▶ YOUR GOAL: Throughout the entries below, report every line where "andb" is found.

(Collected data)

···

(** The connect request of node 7, which the table already holds, meets
    the hypotheses of [Connect_refused]. *)
Lemma Connect_refused_witness :
  let s := Scenario.state (Scenario.request Scenario.requester
                                            Scenario.this_node
                                            Scenario.connect_from_7) in
  let result := snd (Scenario.Connect s) in
  fst (Scenario.Connect s) = Val tt
  /\ network_ result = Scenario.network
  /\ calls result = [call_CheckNode (Scenario.peer 7)]
  /\ protobuf.Message.data (message result)
     = [SerializeConnectResponse
          (protobuf.ConnectResponse.mk
             (Some false) None (Some 1000) (Some Scenario.connect_from_7)
             (Some "signature"))].
Proof.
  intros s result. subst result.
  pose proof (Connect_refused s) as H.
  specialize (H _ _ _ eq_refl eq_refl eq_refl eq_refl eq_refl).
  unfold Scenario.Connect. rewrite H. repeat split.
Defined.

(** The connect request of node 5 at a node whose transport has no
    endpoint to offer meets the hypotheses of
    [Connect_endpoint_unavailable]. *)
Lemma Connect_endpoint_unavailable_witness :
  let s := Scenario.state_without_endpoint
             (Scenario.request Scenario.requester Scenario.this_node
                               Scenario.connect_from_5) in
  let result := snd (Scenario.Connect s) in
  fst (Scenario.Connect s) = Returned
  /\ message result = protobuf.Message.Clear
  /\ List.length (calls result) = 2%nat.
Proof.
  intros s result. subst result.
  assert (Hr : -1 <> kSuccess) by (vm_compute; discriminate).
  pose proof (Connect_endpoint_unavailable s) as H.
  specialize (H _ _ _ _ _ _ _ eq_refl eq_refl eq_refl eq_refl eq_refl
                eq_refl Hr).
  unfold Scenario.Connect. rewrite H. repeat split.
Defined.

(** The connect request of node 5 meets the hypotheses of
    [Connect_adds_connection]. *)
Lemma Connect_adds_connection_witness :
  let s := Scenario.state (Scenario.request Scenario.requester
                                            Scenario.this_node
                                            Scenario.connect_from_5) in
  let result := snd (Scenario.Connect s) in
  let pair := mkEndpointPair (Scenario.endpoint 0)
                             (Scenario.endpoint 167772162) in
  fst (Scenario.Connect s) = Val tt
  /\ connections (network_ result) = [Scenario.id 69]
  /\ calls result
     = [call_CheckNode (Scenario.peer 5);
        call_GetAvailableEndpoint (Scenario.id 69) pair;
        call_AddToRudp (Scenario.id 32) (Scenario.id 33) (Scenario.id 5)
                       (Scenario.id 69) pair false false].
Proof.
  intros s result pair. subst result.
  pose proof (Connect_adds_connection s) as H.
  specialize (H _ _ _ _ _ _ _ _ eq_refl eq_refl eq_refl eq_refl eq_refl
                eq_refl eq_refl).
  destruct H as (H1 & H2 & H3 & _).
  unfold Scenario.Connect. rewrite H1, H2, H3. repeat split.
Defined.

(** An envelope without data meets the hypotheses of the second half of
    [handlers_fault_iff]. *)
Lemma handlers_fault_iff_witness :
  let s := Scenario.state Scenario.without_data in
  Scenario.Ping s = (Fault, s)
  /\ Scenario.Connect s = (Fault, s)
  /\ Scenario.FindNodes s = (Fault, s)
  /\ Scenario.ConnectSuccess s = (Fault, s).
Proof.
  intros s. destruct (handlers_fault_iff s) as (_ & HP & HC & HF & HS).
  exact (conj (HP (conj eq_refl eq_refl))
              (conj (HC (conj eq_refl eq_refl))
                    (conj (HF eq_refl) (HS eq_refl)))).
Defined.
Lemma prioritize_today_eq (api : string -> Scan) (results : list Scan)
  (g : object (list Scan)) :
  group_scans results = Ok g ->
  prioritize_today api results
  = Ok {| urgent := firstn 5 (flat_map urgent_of (Object_entries g));
          important := firstn 5 (flat_map important_of (Object_entries g));
          quick_wins :=
            firstn 5 (flat_map (daily_of api) (Object_entries g)) |}.
Proof.
  intros G. unfold prioritize_today. rewrite G. simpl bind.
  rewrite (forEach_prioritize _ _ _ (entries_nonempty _ _ G)).
  reflexivity.
Qed.

Lemma prioritize_today_groups (api : string -> Scan) (results : list Scan)
  (p : Priorities) :
  prioritize_today api results = Ok p ->
  exists g, group_scans results = Ok g
    /\ p = {| urgent := firstn 5 (flat_map urgent_of (Object_entries g));
              important :=
                firstn 5 (flat_map important_of (Object_entries g));
              quick_wins :=
                firstn 5 (flat_map (daily_of api) (Object_entries g)) |}.
Proof.
  intros H. destruct (group_scans results) as [g|msg] eqn:G.
  - exists g. split; [reflexivity|].
    rewrite (prioritize_today_eq _ _ _ G) in H. now injection H.
  - unfold prioritize_today in H. rewrite G in H. discriminate.
Qed.

Lemma urgent_of_label (a : string * list Scan) (t : Task) :
  In t (urgent_of a) -> client t = fst a.
Proof.
  unfold urgent_of. destruct (snd a) as [|latest rest]; [easy|].
  match goal with |- In _ (if ?c then _ else _) -> _ => destruct c end;
    [|easy].
  now intros [<-|[]].
Qed.

Lemma important_of_label (a : string * list Scan) (t : Task) :
  In t (important_of a) -> client t = fst a.
Proof.
  unfold important_of. destruct (snd a) as [|latest rest]; [easy|].
  match goal with |- In _ (if ?c then _ else _) -> _ => destruct c end;
    [|easy].
  now intros [<-|[]].
Qed.

Lemma daily_of_label (api : string -> Scan) (a : string * list Scan)
  (w : DailyWin) :
  In w (daily_of api a) -> win_client w = fst a.
Proof.
  unfold daily_of. destruct (snd a) as [|latest rest]; [easy|].
  destruct (find daily_quick_win (keyword_results (api (uuid latest))));
    [|easy].
  now intros [<-|[]].
Qed.

(** X5: each bucket of [prioritize:today] holds at most five entries,
    the first five that the loop over the businesses produced, and
    names a business at most once. *)
Theorem prioritize_buckets (api : string -> Scan) (results : list Scan)
  (p : Priorities) :
  prioritize_today api results = Ok p ->
  (length (urgent p) <= 5 /\ length (important p) <= 5
   /\ length (quick_wins p) <= 5)%nat
  /\ NoDup (map client (urgent p))
  /\ NoDup (map client (important p))
  /\ NoDup (map win_client (quick_wins p))
  /\ exists g,
       group_scans results = Ok g
       /\ urgent p = firstn 5 (flat_map urgent_of (Object_entries g))
       /\ important p = firstn 5 (flat_map important_of (Object_entries g))
       /\ quick_wins p
          = firstn 5 (flat_map (daily_of api) (Object_entries g)).
Proof.
  intros H. destruct (prioritize_today_groups _ _ _ H) as [g [G ->]].
  cbn [urgent important quick_wins].
  pose proof (entries_NoDup _ _ G) as Hnd.
  split; [repeat split; apply firstn_le_length|].
  split; [|split; [|split]].
  - rewrite <- firstn_map. apply NoDup_firstn.
    apply (NoDup_flat_map_keys _ _ fst); [apply urgent_of_label| |exact Hnd].
    intros a. unfold urgent_of. destruct (snd a); [simpl; lia|].
    match goal with |- (length (if ?c then _ else _) <= _)%nat =>
      destruct c end; simpl; lia.
  - rewrite <- firstn_map. apply NoDup_firstn.
    apply (NoDup_flat_map_keys _ _ fst);
      [apply important_of_label| |exact Hnd].
    intros a. unfold important_of. destruct (snd a); [simpl; lia|].
    match goal with |- (length (if ?c then _ else _) <= _)%nat =>
      destruct c end; simpl; lia.
  - rewrite <- firstn_map. apply NoDup_firstn.
    apply (NoDup_flat_map_keys _ _ fst);
      [apply daily_of_label| |exact Hnd].
    intros a. unfold daily_of. destruct (snd a); [simpl; lia|].
    destruct (find daily_quick_win (keyword_results (api (uuid s))));
      simpl; lia.
  - exists g. repeat split. exact G.
Qed.

Lemma prioritize_buckets_witness :
  prioritize_today (Sample.details Sample.portfolio) Sample.portfolio
  = Ok sample_priorities
  /\ NoDup (map client (important sample_priorities)).
Proof.
  assert (H : prioritize_today (Sample.details Sample.portfolio)
                Sample.portfolio = Ok sample_priorities)
    by (vm_compute; reflexivity).
  split; [exact H|].
  destruct (prioritize_buckets _ _ _ H) as [_ [_ [Hi _]]]. exact Hi.
Defined.

(** What puts a business in the urgent bucket. *)
Lemma urgent_of_In (a : string * list Scan) (t : Task) :
  In t (urgent_of a) ->
  client t = fst a
  /\ exists latest previous rest,
       snd a = latest :: previous :: rest
       /\ truthy (avg_rank latest) = true
       /\ truthy (avg_rank previous) = true
       /\ (3 < num (avg_rank latest) - num (avg_rank previous))%Q.
Proof.
  intros H. split; [now apply urgent_of_label|].
  unfold urgent_of in H. destruct (snd a) as [|latest [|previous rest]].
  - easy.
  - simpl in H. easy.
  - change (2 <=? length (latest :: previous :: rest))%nat with true in H.
    unfold second_rank in H. simpl nth_error in H. cbn [andb] in H.
    destruct (truthy (avg_rank latest)) eqn:Tl; [|easy].
    destruct (truthy (avg_rank previous)) eqn:Tp; [|easy].
    cbn [andb] in H.
    destruct (gtb (num (avg_rank latest) - num (avg_rank previous)) 3) eqn:D;
      [|easy].
    exists latest, previous, rest.
    split; [reflexivity|]. split; [exact Tl|]. split; [exact Tp|].
    now apply gtb_lt.
Qed.

Lemma urgent_score (latest previous : Scan) (rest : list Scan) :
  truthy (avg_rank latest) = true ->
  truthy (avg_rank previous) = true ->
  (3 < num (avg_rank latest) - num (avg_rank previous))%Q ->
  3 <= score_of (latest :: previous :: rest).
Proof.
  intros Tl Tp D. unfold score_of, risk_of, rule_single, rule_poor,
    rule_dropped, second_rank.
  change (2 <=? length (latest :: previous :: rest))%nat with true.
  change (length (latest :: previous :: rest) =? 1)%nat with false.
  simpl nth_error. cbv iota. rewrite Tl, Tp. cbn [andb].
  assert (G : gtb (num (avg_rank latest) - num (avg_rank previous)) 2 = true).
  { apply gtb_lt. lra. }
  rewrite G.
  destruct (gtb (num (avg_rank latest)) 15); simpl; lia.
Qed.

Lemma urgent_status (latest previous : Scan) (rest : list Scan) :
  truthy (avg_rank latest) = true ->
  truthy (avg_rank previous) = true ->
  (3 < num (avg_rank latest) - num (avg_rank previous))%Q ->
  fst (classify (latest :: previous :: rest) (avg_rank latest)) = Declining.
Proof.
  intros Tl Tp D. unfold classify, second_rank.
  change (2 <=? length (latest :: previous :: rest))%nat with true.
  simpl nth_error. cbv iota zeta. rewrite Tl, Tp. cbn [andb].
  assert (G : gtb (num (avg_rank previous) - num (avg_rank latest)) (1 # 2)
              = false).
  { apply gtb_le. lra. }
  assert (L : ltb (num (avg_rank previous) - num (avg_rank latest))
                (- (1 # 2)) = true).
  { apply ltb_lt. lra. }
  now rewrite G, L.
Qed.

Lemma urgent_In (api : string -> Scan) (results : list Scan)
  (p : Priorities) (t : Task) :
  prioritize_today api results = Ok p ->
  In t (urgent p) ->
  exists g latest previous rest,
    group_scans results = Ok g
    /\ In (client t, latest :: previous :: rest) (Object_entries g)
    /\ truthy (avg_rank latest) = true
    /\ truthy (avg_rank previous) = true
    /\ (3 < num (avg_rank latest) - num (avg_rank previous))%Q.
Proof.
  intros H Ht. destruct (prioritize_today_groups _ _ _ H) as [g [G ->]].
  cbn [urgent] in Ht. apply In_firstn, in_flat_map in Ht.
  destruct Ht as [[k scans] [Hin Ht]].
  apply urgent_of_In in Ht. simpl in Ht.
  destruct Ht as [-> [latest [previous [rest [-> [Tl [Tp D]]]]]]].
  exists g, latest, previous, rest. repeat split; assumption.
Qed.

(** X6: a business in the urgent bucket of [prioritize:today] is also
    on the list of [at-risk:clients] for the same listing, with a risk
    score of at least 3. *)
Theorem urgent_is_at_risk (api : string -> Scan) (results : list Scan)
  (p : Priorities) (t : Task) :
  prioritize_today api results = Ok p ->
  In t (urgent p) ->
  exists out e,
    at_risk_clients results = Ok out
    /\ In e out
    /\ business_name e = client t
    /\ 3 <= risk_score e.
Proof.
  intros H Ht.
  destruct (urgent_In _ _ _ _ H Ht)
    as [g [latest [previous [rest [G [Hin [Tl [Tp D]]]]]]]].
  pose proof (urgent_score latest previous rest Tl Tp D) as S.
  assert (P : 0 < score_of (snd (client t, latest :: previous :: rest)))
    by (cbn [snd]; lia).
  destruct (risk_entry_positive _ P) as [e [He Hk]].
  exists (sort by_risk (flat_map risk_entry (Object_entries g))), e.
  split; [now apply at_risk_clients_eq|].
  assert (Hr : In e (risk_entry (client t, latest :: previous :: rest)))
    by (rewrite He; now left).
  split.
  - apply sort_In, in_flat_map. eexists. split; [exact Hin | exact Hr].
  - apply risk_entry_In in Hr. cbn [fst snd] in Hr.
    destruct Hr as [Hn [Hs _]]. split; [exact Hn | lia].
Qed.

Lemma urgent_is_at_risk_witness :
  prioritize_today (Sample.details Sample.portfolio) Sample.portfolio
  = Ok sample_priorities
  /\ exists out e,
       at_risk_clients Sample.portfolio = Ok out
       /\ In e out
       /\ business_name e = "Dent"
       /\ 3 <= risk_score e.
Proof.
  assert (H : prioritize_today (Sample.details Sample.portfolio)
                Sample.portfolio = Ok sample_priorities)
    by (vm_compute; reflexivity).
  split; [exact H|].
  exact (urgent_is_at_risk _ _ _ _ H (or_introl eq_refl)).
Defined.

(** X7: a business in the urgent bucket of [prioritize:today] has the
    status [declining] in the summary of [portfolio:summary] for the
    same listing. *)
Theorem urgent_is_declining (api : string -> Scan) (results : list Scan)
  (p : Priorities) (t : Task) :
  prioritize_today api results = Ok p ->
  In t (urgent p) ->
  exists s c,
    portfolio_summary results = Ok s
    /\ In c (clients s)
    /\ client_name c = client t
    /\ status c = Declining.
Proof.
  intros H Ht.
  destruct (urgent_In _ _ _ _ H Ht)
    as [g [latest [previous [rest [G [Hin [Tl [Tp D]]]]]]]].
  assert (Hg : groupable results = true)
    by (apply group_scans_groupable; now exists g).
  apply portfolio_summary_total in Hg. destruct Hg as [s Hs].
  destruct (portfolio_summary_clients _ _ Hs) as [g' [G' Hc]].
  rewrite G in G'. injection G' as <-.
  exists s. eexists. split; [exact Hs|]. split.
  - rewrite Hc. apply sort_In, in_flat_map.
    exists (client t, latest :: previous :: rest). split; [exact Hin|].
    unfold client_of. cbn [fst snd]. left. reflexivity.
  - cbn [client_name status]. split; [reflexivity|].
    now apply urgent_status.
Qed.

···

▶ FINISHED TASK:
    unfold second_rank in H. simpl nth_error in H. cbn [andb] in H.
    cbn [andb] in H.
  simpl nth_error. cbv iota. rewrite Tl, Tp. cbn [andb].
  simpl nth_error. cbv iota zeta. rewrite Tl, Tp. cbn [andb].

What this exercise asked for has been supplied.